Anti-Western sentiment is high, and it’s no surprise that Little Bao – now not so little – chooses to follow his kung fu teacher in fighting against Western influence. When his teacher is executed for an act of (justified, to Little Bao) aggression against Westerners, his resolve only strengthens. Over time, he and his village friends recruit an army of men who intend to march to Peking and rid China of the foreign and Christian influence. It’s fairly simple for them to dispose of the foreigners; it’s less easy when it comes to the “secondary devils,” the Chinese people who have converted to Christianity. Bao’s story is harrowing in its violence and heartbreak. He commits terrible acts of violence, but such is the power of Yang’s story that it’s difficult to condemn him completely.

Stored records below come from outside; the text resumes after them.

(** * EtherealEngine: view-slot allocation and GPU object picking

    A shallow embedding of

      - [engine/core/graphics/render_pass.cpp]  (namespace [gfx]): the
        process-wide view-id counter behind every [render_pass], and
      - [editor/editor_runtime/editing/picking_system.cpp] (namespace
        [editor]): [picking_system::frame_render], the per-frame tick that
        renders the identity buffer, starts the GPU-to-CPU read-back and
        decodes the staging array into a selection.

    Mutable statics and members are threaded through a state record, calls
    into collaborators (bgfx, the logger, the editing system) are recorded as
    events, and a [return;] out of [frame_render] is an explicit control
    result. *)

From Stdlib Require Import ZArith List Bool Lia String Permutation.
From Stdlib Require Strings.Byte.
Import ListNotations.
Local Open Scope Z_scope.

(** ** Machine integers *)

(** Value of an unsigned [bits]-wide C++ integer after an arithmetic step. *)
Definition wrap (bits : Z) (x : Z) : Z := x mod 2 ^ bits.

Definition wrap16 : Z -> Z := wrap 16.
Definition wrap32 : Z -> Z := wrap 32.

(** A [std::uint8_t] read from the staging array. *)
Definition u8 (b : Byte.byte) : Z := Z.of_N (Byte.to_N b).

(** ** Observable calls *)

(** Calls that leave the two translation units.  Floating point arguments
    (clear depth, matrices, the [/ 255.0f] scaling of a colour id) are not
    recorded; a colour id is recorded by its three integer channels. *)
Inductive event : Type :=
| EvFrame                                              (* gfx::frame() *)
| EvSetViewName (id : Z) (name : string)
| EvSetViewRect (id w h : Z)
| EvSetViewScissor (id w h : Z)
| EvSetViewFrameBuffer (id : Z)
| EvTouch (id : Z)
| EvSetViewClear (id : Z) (color depth stencil : bool) (rgba : Z) (stencil_value : Z)
| EvSetViewTransform (id : Z)
| EvResetView (id : Z)
| EvModelRender (id : Z) (entity_index : Z) (rr gg bb : Z)
| EvLogWarning (msg : string)
| EvBlit (id : Z)
| EvReadTexture
| EvScanBlitData                                       (* the decode loop walks _blit_data *)
| EvSelect (entity_index : Z)                          (* es.select(pickedEntity) *)
| EvUnselect.                                          (* es.unselect() *)

(** ** Program state *)

(** The statics of render_pass.cpp, the members of [picking_system] that
    [frame_render] writes, and the editing system's selected object. *)
Record world : Type := mkWorld {
  s_index : Z;
  s_last_index : Z;
  _reading : Z;
  _start_readback : bool;
  selection : option Z
}.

Saints is less successful, but only marginally so. Four-Girl is so insignificant to her family that they didn’t even give her a proper name, instead choosing to call her by her place in the birth order. She goes her whole childhood feeling unwanted, and eventually decides to embrace her “devil” side. If she can’t be good, she’ll be exactly the opposite. She finds her way to Christianity in this vein, but she eventually embraces it as her own faith when she chooses a name, Vibiana, therefore making her one of the “secondary devils” Bao despises so much.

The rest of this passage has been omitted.